> _Assignment_: Before anything else, copy every record below exactly as it stands.

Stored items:

------------------------------------------------

Lemma bsr_refill_step r W N b :
  bsr_core r W N -> r_bits r <= 56 -> 0 < r_ptr r ->
  r_buf r !! Z.to_nat (r_ptr r - 1) = Some b ->
  bsr_core (BSR (r_buf r) (r_ptr r - 1)
              (Z.lor (r_accum r) (u64 (b * 2 ^ (56 - r_bits r)))) (r_bits r + 8)) W N.
Proof.
  intros Hc Hbits Hp Hb. destruct (bsr_next_byte _ _ _ _ Hc Hp Hb) as [Hdiv Hmod].
  destruct Hc as [Hby Hptr Hbits0 HN HW Hacc Hlow].
  pose proof (byte_shift_bound b (56 - r_bits r) (bytes_lookup _ _ _ Hby Hb) ltac:(lia)) as Hs.
  split; cbn [r_buf r_ptr r_accum r_bits]; [done|lia|lia|lia|done| |done].
  replace (8 + (56 - r_bits r)) with (64 - r_bits r) in Hs by lia.
  assert (2 ^ (64 - r_bits r) <= 2 ^ 64) by (apply Z.pow_le_mono_r; lia).
  rewrite u64_small by lia. rewrite Hacc, Hdiv, Z.lor_comm.
  rewrite lor_disjoint_add by lia.
  replace (64 - (r_bits r + 8)) with (56 - r_bits r) by lia.
  replace (64 - r_bits r) with (8 + (56 - r_bits r)) by lia.
  rewrite Z.pow_add_r by lia. ring.
Qed.

Lemma bsr_refill_stop fuel r :
  r_ptr r <= 0 -> bsr_refill (S fuel) r = Ok r.
Proof. intros. simpl. by if_false. Qed.

Lemma bsr_refill_spec fuel r W N :
  bsr_core r W N -> 57 - r_bits r <= 8 * (Z.of_nat fuel - 1) -> (0 < fuel)%nat ->
  exists r', bsr_refill fuel r = Ok r' /\ bsr_rep r' W N.
Proof.
  revert r. induction fuel as [|fuel IH]; intros r Hc Hf Hpos; [lia|]. simpl.
  case_if.
  - pose proof (bsr_ptr _ _ _ Hc). pose proof (bsr_bits _ _ _ Hc).
    destruct (lookup_lt_is_Some_2 (r_buf r) (Z.to_nat (r_ptr r - 1))) as [b Hb]; [lia|].
    rewrite (aget_Some _ _ b) by (done || lia). mstep. rewrite shl64_ok by lia. mstep.
    apply IH; [by apply bsr_refill_step|simpl; lia|lia].
  - exists r. split; [done|]. split; [done|].
    pose proof (bsr_ptr _ _ _ Hc). pose proof (bsr_bits _ _ _ Hc). lia.
Qed.

(** Dropping [nb] bits of the window. *)
Lemma bsr_drop_core r W N nb :
  bsr_core r W N -> 0 <= nb <= r_bits r ->
  bsr_core (BSR (r_buf r) (r_ptr r) (u64 (r_accum r * 2 ^ nb)) (r_bits r - nb))
           (W mod 2 ^ (N - nb)) (N - nb).
Proof.
  intros [Hby Hptr Hbits HN HW Hacc Hlow] Hnb.
  split; cbn [r_buf r_ptr r_accum r_bits]; [done|done|lia|lia| | |].
  - apply Z.mod_pos_bound, pow2_pos. lia.
  - rewrite Hacc, window_shift by lia. f_equal.
    replace (N - nb) with (8 * r_ptr r + (r_bits r - nb)) by lia.
    rewrite mod_div_pow2 by lia. done.
  - rewrite mod_mod_pow2 by lia. done.
Qed.

(** Reading [nb] bits pops them; it fails exactly when fewer remain. *)
Lemma bsr_read_spec r W N nb :
  bsr_rep r W N -> 1 <= nb <= 32 ->
  if nb <=? N then
    exists r', netc_bsr_read r nb = Ok (W / 2 ^ (N - nb), r') /\
      bsr_rep r' (W mod 2 ^ (N - nb)) (N - nb)
  else netc_bsr_read r nb = Fail tt.
Proof.
  intros [Hc Hfull] Hnb. pose proof (bsr_count _ _ _ Hc) as HN.
  pose proof (bsr_bits _ _ _ Hc) as Hbits. pose proof (bsr_ptr _ _ _ Hc) as Hptr.
  unfold netc_bsr_read, netc_bsr_peek, netc_bsr_consume. if_true. mstep.
  rewrite shl64_ok by lia. mstep. case_if.
  - destruct (bsr_refill_spec 10 _ _ _ (bsr_drop_core r W N nb Hc ltac:(lia)))
      as (r' & -> & Hrep'); [simpl; lia|lia|]. mstep.
    pose proof (bsr_bits _ _ _ (proj1 Hrep')). if_true. mstep.
    exists r'. split; [|done]. do 2 f_equal.
    pose proof (bsr_range _ _ _ Hc) as HW.
    rewrite Z.shiftr_div_pow2, (bsr_accum _ _ _ Hc) by lia.
    replace (64 - nb) with ((64 - r_bits r) + (r_bits r - nb)) by lia.
    rewrite Z.pow_add_r, <- Z.div_div by (try apply pow2_pos; try apply Z.pow_nonzero; lia).
    rewrite Z.div_mul by (apply Z.pow_nonzero; lia).
    rewrite Z.div_div, <- Z.pow_add_r by (try apply pow2_pos; try apply Z.pow_nonzero; lia).
    replace (8 * r_ptr r + (r_bits r - nb)) with (N - nb) by lia.
    apply u32_small. split; [apply Z.div_pos; [lia|apply pow2_pos; lia]|].
    apply Z.div_lt_upper_bound; [apply pow2_pos; lia|]. rewrite <- Z.pow_add_r by lia.
    eapply Z.lt_le_trans; [apply HW|]. apply Z.pow_le_mono_r; lia.
  - rewrite bsr_refill_stop by (cbn [r_ptr]; lia). mstep. cbn [r_bits]. by if_false.
Qed.

(** *** Opening a stream *)

Lemma floorlog2_byte_log2 v : 1 <= v < 256 -> netc_bsr__floorlog2_byte v = Z.log2 v.
Proof.
  intros Hv.
  assert (Hall : forallb (fun v => netc_bsr__floorlog2_byte v =? Z.log2 v) (seqZ 1 255) = true)
    by (vm_compute; reflexivity).
  rewrite forallb_forall in Hall. apply Z.eqb_eq, Hall, list_elem_of_In, elem_of_seqZ. lia.
Qed.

------------------------------------------------

> _Solution below_:
Lemma bsr_refill_step r W N b :
  bsr_core r W N -> r_bits r <= 56 -> 0 < r_ptr r ->
  r_buf r !! Z.to_nat (r_ptr r - 1) = Some b ->
  bsr_core (BSR (r_buf r) (r_ptr r - 1)
              (Z.lor (r_accum r) (u64 (b * 2 ^ (56 - r_bits r)))) (r_bits r + 8)) W N.
Proof.
  intros Hc Hbits Hp Hb. destruct (bsr_next_byte _ _ _ _ Hc Hp Hb) as [Hdiv Hmod].
  destruct Hc as [Hby Hptr Hbits0 HN HW Hacc Hlow].
  pose proof (byte_shift_bound b (56 - r_bits r) (bytes_lookup _ _ _ Hby Hb) ltac:(lia)) as Hs.
  split; cbn [r_buf r_ptr r_accum r_bits]; [done|lia|lia|lia|done| |done].
  replace (8 + (56 - r_bits r)) with (64 - r_bits r) in Hs by lia.
  assert (2 ^ (64 - r_bits r) <= 2 ^ 64) by (apply Z.pow_le_mono_r; lia).
  rewrite u64_small by lia. rewrite Hacc, Hdiv, Z.lor_comm.
  rewrite lor_disjoint_add by lia.
  replace (64 - (r_bits r + 8)) with (56 - r_bits r) by lia.
  replace (64 - r_bits r) with (8 + (56 - r_bits r)) by lia.
  rewrite Z.pow_add_r by lia. ring.
Qed.

Lemma bsr_refill_stop fuel r :
  r_ptr r <= 0 -> bsr_refill (S fuel) r = Ok r.
Proof. intros. simpl. by if_false. Qed.

Lemma bsr_refill_spec fuel r W N :
  bsr_core r W N -> 57 - r_bits r <= 8 * (Z.of_nat fuel - 1) -> (0 < fuel)%nat ->
  exists r', bsr_refill fuel r = Ok r' /\ bsr_rep r' W N.
Proof.
  revert r. induction fuel as [|fuel IH]; intros r Hc Hf Hpos; [lia|]. simpl.
  case_if.
  - pose proof (bsr_ptr _ _ _ Hc). pose proof (bsr_bits _ _ _ Hc).
    destruct (lookup_lt_is_Some_2 (r_buf r) (Z.to_nat (r_ptr r - 1))) as [b Hb]; [lia|].
    rewrite (aget_Some _ _ b) by (done || lia). mstep. rewrite shl64_ok by lia. mstep.
    apply IH; [by apply bsr_refill_step|simpl; lia|lia].
  - exists r. split; [done|]. split; [done|].
    pose proof (bsr_ptr _ _ _ Hc). pose proof (bsr_bits _ _ _ Hc). lia.
Qed.

(** Dropping [nb] bits of the window. *)
Lemma bsr_drop_core r W N nb :
  bsr_core r W N -> 0 <= nb <= r_bits r ->
  bsr_core (BSR (r_buf r) (r_ptr r) (u64 (r_accum r * 2 ^ nb)) (r_bits r - nb))
           (W mod 2 ^ (N - nb)) (N - nb).
Proof.
  intros [Hby Hptr Hbits HN HW Hacc Hlow] Hnb.
  split; cbn [r_buf r_ptr r_accum r_bits]; [done|done|lia|lia| | |].
  - apply Z.mod_pos_bound, pow2_pos. lia.
  - rewrite Hacc, window_shift by lia. f_equal.
    replace (N - nb) with (8 * r_ptr r + (r_bits r - nb)) by lia.
    rewrite mod_div_pow2 by lia. done.
  - rewrite mod_mod_pow2 by lia. done.
Qed.

(** Reading [nb] bits pops them; it fails exactly when fewer remain. *)
Lemma bsr_read_spec r W N nb :
  bsr_rep r W N -> 1 <= nb <= 32 ->
  if nb <=? N then
    exists r', netc_bsr_read r nb = Ok (W / 2 ^ (N - nb), r') /\
      bsr_rep r' (W mod 2 ^ (N - nb)) (N - nb)
  else netc_bsr_read r nb = Fail tt.
Proof.
  intros [Hc Hfull] Hnb. pose proof (bsr_count _ _ _ Hc) as HN.
  pose proof (bsr_bits _ _ _ Hc) as Hbits. pose proof (bsr_ptr _ _ _ Hc) as Hptr.
  unfold netc_bsr_read, netc_bsr_peek, netc_bsr_consume. if_true. mstep.
  rewrite shl64_ok by lia. mstep. case_if.
  - destruct (bsr_refill_spec 10 _ _ _ (bsr_drop_core r W N nb Hc ltac:(lia)))
      as (r' & -> & Hrep'); [simpl; lia|lia|]. mstep.
    pose proof (bsr_bits _ _ _ (proj1 Hrep')). if_true. mstep.
    exists r'. split; [|done]. do 2 f_equal.
    pose proof (bsr_range _ _ _ Hc) as HW.
    rewrite Z.shiftr_div_pow2, (bsr_accum _ _ _ Hc) by lia.
    replace (64 - nb) with ((64 - r_bits r) + (r_bits r - nb)) by lia.
    rewrite Z.pow_add_r, <- Z.div_div by (try apply pow2_pos; try apply Z.pow_nonzero; lia).
    rewrite Z.div_mul by (apply Z.pow_nonzero; lia).
    rewrite Z.div_div, <- Z.pow_add_r by (try apply pow2_pos; try apply Z.pow_nonzero; lia).
    replace (8 * r_ptr r + (r_bits r - nb)) with (N - nb) by lia.
    apply u32_small. split; [apply Z.div_pos; [lia|apply pow2_pos; lia]|].
    apply Z.div_lt_upper_bound; [apply pow2_pos; lia|]. rewrite <- Z.pow_add_r by lia.
    eapply Z.lt_le_trans; [apply HW|]. apply Z.pow_le_mono_r; lia.
  - rewrite bsr_refill_stop by (cbn [r_ptr]; lia). mstep. cbn [r_bits]. by if_false.
Qed.

(** *** Opening a stream *)

Lemma floorlog2_byte_log2 v : 1 <= v < 256 -> netc_bsr__floorlog2_byte v = Z.log2 v.
Proof.
  intros Hv.
  assert (Hall : forallb (fun v => netc_bsr__floorlog2_byte v =? Z.log2 v) (seqZ 1 255) = true)
    by (vm_compute; reflexivity).
  rewrite forallb_forall in Hall. apply Z.eqb_eq, Hall, list_elem_of_In, elem_of_seqZ. lia.
Qed.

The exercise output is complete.